French political & philosophical serial

Logo of Esprit

Esprit is a French literary magazine. The magazine also deals with current events. It is based in Paris.

==History and profile==
Founded in October 1932 by Emmanuel Mounier, it was the principal review of personalist intellectuals of the time. From 1957 to 1976, it was directed by Jean-Marie Domenach. Paul Thibaud directed it from 1977 to 1989. Since 1989 Oliver Mongin has been the director of the magazine. The philosopher Paul Ricœur often collaborated with it. Esprit is a member of the Eurozine network.

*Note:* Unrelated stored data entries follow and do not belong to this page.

(** C34. The report draws the calls.  When the tracing services answer, all
    together and in any order, with the records left by a forest of calls made one
    after the other, each record at a time of its own, the report has a line for
    each record, indented by the depth of the call, and the diagram has for each
    call an arrow from its caller, the service that was handling or else the
    client, to the service, with the request, the arrows of the calls made
    meanwhile, and an arrow back with the reply.  And no records make it panic. *)
Theorem report_draws_calls `{SortByTime} uuid_Parse token tid answers cs :
  parse_token uuid_Parse token = inl tid →
  concat (answers tid) ≡ₚ flat_map trace_of cs →
  StronglySorted (λ a b, rcd_timeStamp a < rcd_timeStamp b)%Z (flat_map trace_of cs) →
  Forall tagged cs →
  ReadTracedMsg uuid_Parse token answers = Return (inl (
    if bool_decide (cs = []) then []
    else flat_map (lines_of 0) cs ++ heading ++ flat_map (drawing_of (str "client")) cs)) ∧
  ∀ token answers, ∃ r, ReadTracedMsg uuid_Parse token answers = Return r.
Proof.
  intros Ht Hp Hs Htag. split; [|intros; apply ReadTracedMsg_total].
  unfold ReadTracedMsg. rewrite Ht, (by_time_unique _ _ Hs Hp).
  assert (Hl : Forall lines_ok cs) by (eapply Forall_impl; [exact Htag|apply lines_of_trace]).
  assert (Hd : Forall drawing_ok cs) by (eapply Forall_impl; [exact Htag|apply drawing_of_trace]).
  unfold report. change 0%Z with (Z.of_nat 0). rewrite <- (app_nil_r (flat_map trace_of cs)).
  rewrite lines_forest, drawing_forest by done. cbn [indented summary mbind outcome_bind].
  rewrite app_nil_r. destruct cs as [|c cs]; [done|].
  rewrite bool_decide_eq_false_2, bool_decide_eq_false_2; [by rewrite !app_nil_r|done|].
  intros Hlen%length_zero_iff_nil. by apply (report_nonempty c cs []); rewrite app_nil_r.
Qed.

(** A client calls A, whose handler calls B; two tracing services hold parts of it. *)
Definition demo_svc (name : string) : bytes := svc_tag (str "org.example") (str name) (str "id1").
Definition demo_rcd (t : Z) (msg : string) : tracedMessageRecord := mkRecord t (str msg) (mkUuidInfo 7 0) [] (str "tcp: a <--> b").
Definition demo_call : call :=
  Call (demo_svc "a") (demo_rcd 1000 "req{1}") (demo_rcd 2000 "req{1}")
    [Call (demo_svc "b") (demo_rcd 3000 "ask{}") (demo_rcd 4000 "ask{}") [] (demo_rcd 5000 "say{3, {4}}") (demo_rcd 6000 "say{3, {4}}")]
    (demo_rcd 7000 "rep{2}") (demo_rcd 8000 "rep{2}").
Definition demo_answers (_ : uuidInfo) : list (list tracedMessageRecord) :=
  [drop 3 (trace_of demo_call); []; take 3 (trace_of demo_call)].

Lemma report_draws_calls_witness :
  let report := ReadTracedMsg (λ _, Some 7%Z) (str "x.0") demo_answers in
  report = Return (inl (flat_map (lines_of 0) [demo_call] ++ heading ++ flat_map (drawing_of (str "client")) [demo_call])) ∧
  flat_map (drawing_of (str "client")) [demo_call] =
    arrow (str "client") (demo_svc "a") (demo_rcd 2000 "req{}") ++
    arrow (demo_svc "a") (demo_svc "b") (demo_rcd 4000 "ask{}") ++
    arrow (demo_svc "b") (demo_svc "a") (demo_rcd 6000 "say{}") ++
    arrow (demo_svc "a") (str "client") (demo_rcd 8000 "rep{}").
Proof.
  split; [|vm_compute; reflexivity].
  apply (report_draws_calls (λ _, Some 7%Z) (str "x.0") (mkUuidInfo 7 0) demo_answers [demo_call]).
  - vm_compute. reflexivity.
  - change (concat (demo_answers (mkUuidInfo 7 0))) with (drop 3 (trace_of demo_call) ++ take 3 (trace_of demo_call) ++ []).
    change (flat_map trace_of [demo_call]) with (trace_of demo_call ++ []).
    rewrite !app_nil_r, Permutation_app_comm, take_drop. reflexivity.
  - simpl. repeat constructor; simpl; lia.
  - repeat constructor; simpl; try (by_decide || lia || discriminate).
Defined.

(** A handler that returns nil leaves its service on the list: after a one-way call
    made by a handler, the reply to the handler's own caller is drawn as one to the
    handler's service itself. *)
Theorem one_way_call_misdrawn a b r1 r2 r3 r4 r5 r6 :
  word a → word b → a ≠ str "client" → b ≠ str "client" →
  summary [] [with_tag (str "client send") r1; with_tag (a ++ str " handler") r2;
              with_tag (str "client send") r3; with_tag (b ++ str " handler") r4;
              with_tag (a ++ str " send") r5; with_tag (str "client recv") r6] =
  Return (arrow (str "client") a r2 ++ arrow a b r4 ++ arrow a a r6, [a]).
Proof.
  intros Ha Hb Na Nb. cbn [summary].
  rewrite round_client_send. cbn [mbind outcome_bind]. rewrite (round_handler [] a) by done. cbn [mbind outcome_bind app].
  rewrite round_client_send. cbn [mbind outcome_bind]. rewrite (round_handler [a] b) by done. cbn [mbind outcome_bind app].
  assert (summary_round [a; b] (with_tag (a ++ str " send") r5) = Return ([a], quoted a ++ str " -> ")) as ->.
  { unfold summary_round. change (str " send") with (" "%char :: str "send"). cbn [rcd_tag with_tag].
    rewrite Fields_two by (done || by_decide). rewrite bool_decide_eq_true_2 by done.
    rewrite bool_decide_eq_true_2 by done. by rewrite bool_decide_eq_false_2 by done. }
  cbn [mbind outcome_bind]. rewrite round_client_recv. cbn [mbind outcome_bind].
  unfold arrow. change (caller_of []) with (str "client"). change (caller_of [a]) with a. by rewrite !app_nil_r, <- !app_assoc.
Qed.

==Personalism and the non-conformists==
In the 1930s, Esprit was the main mouthpiece of the Personalists and of the non-conformists of the 1930s. A presentation of the magazine by its authors in 1933 stated that it opposed the "compromission" (compromising) of spiritual values with the established order (which Mounier called "established disorder") and aimed at denouncing their "exploitation by the powers of Money, in the social regime, in the government, in the press, etc." Esprit opposed partial reforms and aimed at a global rebuilding of the basis of the social edifice. It targeted as opponents "individualist materialism", claiming that the "capitalist jungle was its ultimate product"; "collectivist materialism", which linked both Communism and Capitalism, despite their oppositions, in the "same metaphysics"; and the "false Fascist spiritualism," which seemed to share the same opponents, but in reality turned towards the "tyrannic idolatry of inferior spiritualities: racist exaltation, national passion, anonymous discipline, devotion to the state or the leader" or plain "safeguard of economic interests." The magazine posited itself for the "rebirth" of a "community of personalities," in opposing of both liberal individualism and collectivism, in one word, mass society:
"Tout homme, sans exception, a le droit et le devoir de développer sa personalité." (Every man, without exception, has the right and the duty to develop his personality.)

==Post-War==
Esprit broke with part of its legacy following the Liberation of France, and involved itself in New Left movements. The review criticized the systemic use of torture during the Algerian War, publishing for examples articles by Pierre Vidal-Naquet. It would also influence in the 1970s the "Second Left," gathered around the Unified Socialist Party (PSU).